Hommage à Maître Lyon-Caen. (FR). JBCH N° 352

Sous Napoléon Ier, après la Révolution française, a créé le Code Civil,  l’intégration des Juifs dans la société fut conditionnée par une série de réformes. En 1808, Napoléon promulgue les “décrets de Bayonne”, qui obligent les Juifs à adopter des noms de famille fixes et héréditaires, alors que beaucoup ne portaient jusque-là que des prénoms suivis d’un patronyme (ex. « Moïse fils de Jacob »). 

Pourquoi ont ils adopté des noms de villes ou provinces ?

Pour des pratiques administratives : Les autorités ont parfois attribué aux familles des noms inspirés de leurs lieux d’origine (ex. Alsace, Metz, Bloch = de Bloch/Blochheim en Alsace, Bordeaux, Lyon, Toulouse, Caen, Narbonne, Lunel, Besançon ). 

Volonté d’intégration : Ces noms de villes ou provinces (Picard)  « francisaient » les Juifs et facilitaient leur assimilation dans l’État moderne. Choix imposés ou orientés : Certains Juifs ont choisi volontairement un nom lié à leur région ; d’autres se sont vus imposer un nom par les fonctionnaires. Uniformisation sociale : Napoléon voulait en finir avec l’usage des surnoms hébraïques ou yiddish et donner aux Juifs une identité civile conforme aux normes de l’Empire. Crémieux (de Crémieu, en Dauphiné) Bordeaux, Toulouse, Bloch (Alsace) Halévy (de Halevi, mais francisé) Dreyfus (de Trèves, en Allemagne).




Si l’on devait dessiner la trajectoire de Pierre Lyon-Caen, peut-être faudrait-il retenir le symbole d’une ligne droite, exigeante, mais marquée d’une fracture initiale : celle de la perte précoce et brutale de ses parents pendant la Seconde Guerre mondiale. Descendant d’une illustre famille de juristes juifs, il a grandi dans l’ombre du drame, avant d’élever, par sa carrière et par son humanité, une figure exemplaire de magistrat et de citoyen engagé



Né à Paris le 28 février 1939, Pierre Lyon-Caen n’a que quatre ans lorsque son père, François, avocat aux Conseils, est arrêté par la police française puis déporté à Auschwitz, où il meurt. Sa mère était déjà décédée l’année précédente d’une maladie. Orphelin, il est confié à ses grands-parents paternels avec son frère et sa sœur. 

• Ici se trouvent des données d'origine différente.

(** A store into a page table changes the translation of one page. *)
Lemma translate_set pg pgdir l va pde v :
  vm_wf pg pgdir l -> page_word pg pgdir (PDX va) = Some pde -> has_flag pde PTE_P = true ->
  let pg' := set_page_word (P2V (PTE_ADDR pde)) (PTX va) v pg in
  vm_wf pg' pgdir l /\
  translate pg' pgdir va = (if has_flag v PTE_P then Some v else None) /\
  (forall va', u32 va' / PGSIZE <> u32 va / PGSIZE -> translate pg' pgdir va' = translate pg pgdir va').
Proof.
  intros Hwf Hpde Hp pg'. pose proof Hwf as [Hdir Hused Htab Hinj].
  destruct (Htab _ _ Hpde Hp) as (Hnl & Hne & ws & Hws & Hlen). set (t := P2V (PTE_ADDR pde)) in *.
  assert (forall i, page_word pg' pgdir i = page_word pg pgdir i) as Hsame.
  { intros i. unfold pg'. rewrite page_word_set. by rewrite decide_False by (intros (? & _); done). }
  split_and!.
  - split.
    + destruct Hdir as (wd & Hd & Hld). by eapply set_page_word_dom.
    + done.
    + intros i q. rewrite Hsame. intros Hq Hqp. destruct (Htab i q Hq Hqp) as (? & ? & w & Hw & Hlw).
      split_and!; [done|done|]. by eapply set_page_word_dom.
    + intros i j p q. rewrite !Hsame. apply Hinj.
  - unfold translate, mmu_pte. rewrite Hsame, Hpde. simpl. rewrite Hp. fold t. unfold pg'. rewrite page_word_set.
    destruct (page_word_is_some pg t ws (PTX va) Hws Hlen (PTX_lt va)) as [w Hw].
    rewrite decide_True by eauto. done.
  - intros va' Hva. unfold translate, mmu_pte. rewrite Hsame.
    destruct (page_word pg pgdir (PDX va')) as [q|] eqn:Eq; [|done]. simpl.
    destruct (has_flag q PTE_P) eqn:Hq; [|done]. unfold pg'. rewrite page_word_set.
    rewrite decide_False; [done|]. intros (Ht & Hx & _). apply Hva. symmetry. apply PDX_PTX_page; [|done].
    eapply Hinj; eauto.
Qed.
Lemma thread_at_wake_first p pr i k q :
  ptable k !! p = Some pr ->
  thread_at (wake_first p pr i k) q =
    match list_find (asleep_on i) (p_ttable pr) with
    | Some (j, tj) => if decide (q = (p, j)) then Some (tj <| t_state := T_RUNNABLE |>) else thread_at k q
    | None => thread_at k q
    end.
Proof.
  intros Hpr. unfold wake_first. destruct (list_find _ _) as [[j tj]|] eqn:E; [|done].
  apply list_find_Some in E as (Hj & _ & _).
  rewrite thread_at_alter. destruct (decide ((p, j) = q)) as [<-|Hn].
  - rewrite decide_True by done. unfold thread_at. simpl. by rewrite Hpr; simpl; rewrite Hj.
  - by rewrite decide_False by congruence.
Qed.

Lemma unlock_eq id o k p pr t th :
  quiet k -> cpu_proc k = Some p -> ptable k !! p = Some pr ->
  cpu_thread k = Some t -> thread_at k t = Some th ->
  (forall i m, list_find (fun m => m_mid m = id) (mtable k) = Some (i, m) ->
     m_state m = CLOSE -> is_Some (holder_tid k (m_holding m))) ->
  kthread_mutex_unlock id o k =
    match list_find (fun m => m_mid m = id) (mtable k) with
    | None => Ok (-1) o k
    | Some (i, m) =>
        if bool_decide (m_state m = CLOSE) && bool_decide (holder_tid k (m_holding m) = Some (t_tid th)) then
          Ok 0 o (wake_first p pr i (k <| mtable ::= alter given_back i |>))
        else Ok (-1) o k
    end.
Proof.
  intros [Hl Hm] Hp Hpr Ht Hth Hh. unfold kthread_mutex_unlock, myproc, get_mutex, upd_mutex, upd_thread, wake_first, alter_thread.
  mbind_step. mbind_step. mbind_step. rsimpl. destruct (list_find _ _) as [[i m]|] eqn:E.
  2:{ mrun. unfold mret, M_ret. f_equal. kernel_eq. }
  pose proof E as (Hi & _ & _)%list_find_Some.
  specialize (Hm i). do 2 (mbind_step; rsimpl). erewrite bind_ok by (apply deref_some; by rsimpl).
  destruct (bool_decide (m_state m = CLOSE)) eqn:Ec; cbn [negb andb].
  2:{ mbind_step. cbv iota. mrun. unfold mret, M_ret. f_equal. kernel_eq. }
  apply bool_decide_eq_true in Ec. destruct (Hh i m eq_refl Ec) as [ht Hht].
  erewrite bind_ok.
  2:{ erewrite bind_ok by (apply holding_tid_eq; exact Hht).
      erewrite bind_ok by (apply (my_tid_eq t th); done). reflexivity. }
  rewrite Hht. destruct (Z.eqb_spec ht (t_tid th)) as [->|Hne]; cbn [negb].
  2:{ rewrite bool_decide_false by congruence. mrun. unfold mret, M_ret. f_equal. kernel_eq. }
  rewrite bool_decide_true by done. do 3 (mbind_step; rsimpl).
  erewrite bind_ok by (apply deref_some; by rewrite Hp).
  erewrite bind_ok by (apply deref_some; by rsimpl).
  destruct (list_find (asleep_on i) (p_ttable pr)) as [[j tj]|]; mrun; unfold mret, M_ret; f_equal; kernel_eq;
    mutex_eq.
Qed.

(** * The mutex table *)

(** A slot is unused and zeroed, open and free, or closed with a holder. *)
Definition slot_ok (k : kernel) (m : mutex) : Prop :=
  match m_state m with
  | UNINITIALIZED => m = zero_mutex
  | OPEN => 1 <= m_mid m < nextmid k /\ m_lock m = 0 /\ m_numOfWaiting m = 0 /\ m_holding m = None
  | CLOSE => 1 <= m_mid m < nextmid k /\ m_lock m = 1 /\ m_numOfWaiting m = 0 /\
             exists t, m_holding m = Some t /\ is_Some (thread_at k t)
  end.

Record mutex_inv (k : kernel) : Prop := {
  mi_next : 1 <= nextmid k;
  mi_slot : forall i m, mtable k !! i = Some m -> slot_ok k m;
  mi_unique : forall i j m m', mtable k !! i = Some m -> mtable k !! j = Some m' ->
    m_mid m <> 0 -> m_mid m = m_mid m' -> i = j }.

Lemma slot_mid k m : slot_ok k m -> 1 <= nextmid k -> 0 <= m_mid m < nextmid k.
Proof. unfold slot_ok. destruct (m_state m); [intros ->; simpl; lia|lia|lia]. Qed.

Lemma slot_used k m : slot_ok k m -> m_mid m <> 0 -> m_state m <> UNINITIALIZED.
Proof. unfold slot_ok. destruct (m_state m); [by intros ->|done|done]. Qed.
(* ===== verification/KString.v ===== *)
(** The string and memory functions of the kernel (string.c) and of user programs
    (ulib.c), on byte-addressed memory. *)

From S2P Require Import Prelude.

(** Memory as bytes; a store replaces one byte. *)
Abbreviation bytes := (Z -> Z).
Definition put (m : bytes) (a v : Z) : bytes := fun x => if x =? a then v else m x.

Lemma put_same m a v : put m a v a = v.
Proof. unfold put. by rewrite Z.eqb_refl. Qed.
Lemma put_other m a v x : x <> a -> put m a v x = m x.
Proof. unfold put. by destruct (Z.eqb_spec x a). Qed.

(** [rep stosb] and [rep stosl]. *)
Fixpoint stosb (m : bytes) (a data : Z) (cnt : nat) : bytes :=
  match cnt with O => m | S n => stosb (put m a (u8 data)) (a + 1) data n end.
Definition put_word (m : bytes) (a w : Z) : bytes :=
  put (put (put (put m a (u8 w)) (a + 1) (u8 (Z.shiftr w 8))) (a + 2) (u8 (Z.shiftr w 16))) (a + 3) (u8 (Z.shiftr w 24)).
Fixpoint stosl (m : bytes) (a data : Z) (cnt : nat) : bytes :=
  match cnt with O => m | S n => stosl (put_word m a data) (a + 4) data n end.

(** A region filled with one value. *)
Lemma stosb_at m a data n x :
  stosb m a data n x = if (a <=? x) && (x <? a + Z.of_nat n) then u8 data else m x.
Proof.
  revert m a. induction n as [|n IH]; intros m a; cbn [stosb].
  - destruct (Z.leb_spec a x), (Z.ltb_spec x (a + Z.of_nat 0)); simpl; done || lia.
  - rewrite IH. unfold put.
    destruct (Z.leb_spec (a + 1) x), (Z.ltb_spec x (a + 1 + Z.of_nat n)), (Z.leb_spec a x),
      (Z.ltb_spec x (a + Z.of_nat (S n))), (Z.eqb_spec x a); simpl; done || lia.
Qed.

Module KString.

Definition memset (m : bytes) (dst c : Z) (n : nat) : bytes :=
  if (Z.rem (s32 dst) 4 =? 0) && (n mod 4 =? 0)%nat then
    let c := Z.land c 0xFF in
    stosl m dst (Z.lor (Z.lor (Z.lor (Z.shiftl c 24) (Z.shiftl c 16)) (Z.shiftl c 8)) c) (n / 4)
  else stosb m dst c n.

Fixpoint memcmp (m : bytes) (s1 s2 : Z) (n : nat) : Z :=
  match n with
  | O => 0
  | S n' => if negb (m s1 =? m s2) then m s1 - m s2 else memcmp m (s1 + 1) (s2 + 1) n'
  end.

(** [while(n-- > 0) *--d = *--s;] and [while(n-- > 0) *d++ = *s++;] *)
Fixpoint copy_down (m : bytes) (d s : Z) (n : nat) : bytes :=
  match n with O => m | S n' => copy_down (put m (d - 1) (m (s - 1))) (d - 1) (s - 1) n' end.
Fixpoint copy_up (m : bytes) (d s : Z) (n : nat) : bytes :=
  match n with O => m | S n' => copy_up (put m d (m s)) (d + 1) (s + 1) n' end.

Definition memmove (m : bytes) (dst src : Z) (n : nat) : bytes :=
  if (src <? dst) && (dst <? src + Z.of_nat n)
  then copy_down m (dst + Z.of_nat n) (src + Z.of_nat n) n
  else copy_up m dst src n.

Definition memcpy (m : bytes) (dst src : Z) (n : nat) : bytes := memmove m dst src n.

Fixpoint strncmp (m : bytes) (p q : Z) (n : nat) : Z :=
  match n with
  | O => 0
  | S n' => if negb (m p =? 0) && (m p =? m q) then strncmp m (p + 1) (q + 1) n'
            else u8 (m p) - u8 (m q)
  end.

(** [while(n-- > 0) *s++ = 0;] *)
Fixpoint pad (m : bytes) (s : Z) (n : nat) : bytes :=
  match n with O => m | S n' => pad (put m s 0) (s + 1) n' end.

Fixpoint strncpy (m : bytes) (s t : Z) (n : nat) : bytes :=
  match n with
  | O => m
  | S n' =>
      let c := m t in
      let m := put m s c in
      if c =? 0 then pad m (s + 1) n' else strncpy m (s + 1) (t + 1) n'
  end.

(** The loop of [safestrcpy], with [--n] done: up to [n] bytes are copied, and a
    NUL is stored where the loop stops. *)
Fixpoint safestrcpy_loop (m : bytes) (s t : Z) (n : nat) : bytes :=
  match n with
  | O => put m s 0
  | S n' =>
      let c := m t in
      let m := put m s c in
      if c =? 0 then put m (s + 1) 0 else safestrcpy_loop m (s + 1) (t + 1) n'
  end.
Definition safestrcpy (m : bytes) (s t : Z) (n : Z) : bytes :=
  if n <=? 0 then m else safestrcpy_loop m s t (Z.to_nat (n - 1)).

(** [for(n = 0; s[n]; n++)]; [None] when no NUL is found within the fuel. *)
Fixpoint strlen (fuel : nat) (m : bytes) (s : Z) : option Z :=
  match fuel with
  | O => None
  | S f => if m s =? 0 then Some 0 else Z.succ <$> strlen f m (s + 1)
  end.

(** * Copying *)

Lemma copy_up_at m d s n x :
  ~ (s < d < s + Z.of_nat n) ->
  copy_up m d s n x = if (d <=? x) && (x <? d + Z.of_nat n) then m (s + (x - d)) else m x.
Proof.
  revert m d s. induction n as [|n IH]; intros m d s Hov; cbn [copy_up].
  - destruct (Z.leb_spec d x), (Z.ltb_spec x (d + Z.of_nat 0)); simpl; done || lia.
  - rewrite IH by lia.
    destruct (Z.leb_spec (d + 1) x), (Z.ltb_spec x (d + 1 + Z.of_nat n)), (Z.leb_spec d x),
      (Z.ltb_spec x (d + Z.of_nat (S n))); simpl; try lia.
    + rewrite put_other by lia. f_equal. lia.
    + by rewrite put_other by lia.
    + assert (x = d) as -> by lia. rewrite put_same. f_equal. lia.
    + by rewrite put_other by lia.
Qed.

Lemma copy_down_at m d s n x :
  ~ (d < s < d + Z.of_nat n) ->
  copy_down m (d + Z.of_nat n) (s + Z.of_nat n) n x =
    if (d <=? x) && (x <? d + Z.of_nat n) then m (s + (x - d)) else m x.
Proof.
  revert m. induction n as [|n IH]; intros m Hov; cbn [copy_down].
  - destruct (Z.leb_spec d x), (Z.ltb_spec x (d + Z.of_nat 0)); simpl; done || lia.
  - replace (d + Z.of_nat (S n) - 1) with (d + Z.of_nat n) by lia.
    replace (s + Z.of_nat (S n) - 1) with (s + Z.of_nat n) by lia. rewrite IH by lia.
    destruct (Z.leb_spec d x), (Z.ltb_spec x (d + Z.of_nat n)), (Z.ltb_spec x (d + Z.of_nat (S n))); simpl; try lia.
    + by rewrite put_other by lia.
    + assert (x = d + Z.of_nat n) as -> by lia. rewrite put_same. f_equal. lia.
    + by rewrite put_other by lia.
    + by rewrite put_other by lia.
Qed.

La guerre frappe la famille avec une dureté extrême : son grand-père Léon, président de chambre à la Cour de cassation, est exclu de ses fonctions en 1940 parce que juif, et perd trois de ses fils : l’un à Auschwitz, deux autres sur le front. Cette tragédie familiale, qui se mêle à l’histoire du judaïsme français et aux blessures de la Shoah, a forgé en Pierre Lyon-Caen un rapport pudique à son enfance et un attachement profond aux valeurs de justice et de dignité humaine.



Dans cette lignée de juristes marqués par la rigueur et le sens du service public, Pierre Lyon-Caen s’impose rapidement. Major de sa promotion en 1967 à l’École nationale de la magistrature, il incarne à la fois la continuité d’une tradition et le souffle d’une génération qui aspire au changement. 


En 1968, au cœur d’un climat de contestation et de réforme, il cofonde avec Claude Parodi, Dominique Charvet et Louis Joinet le Syndicat de la magistrature. Son engagement n’est pas celui d’un idéologue radical, mais d’un social-démocrate soucieux de rendre la justice plus indépendante, moins soumise aux hiérarchies et aux pressions politiques.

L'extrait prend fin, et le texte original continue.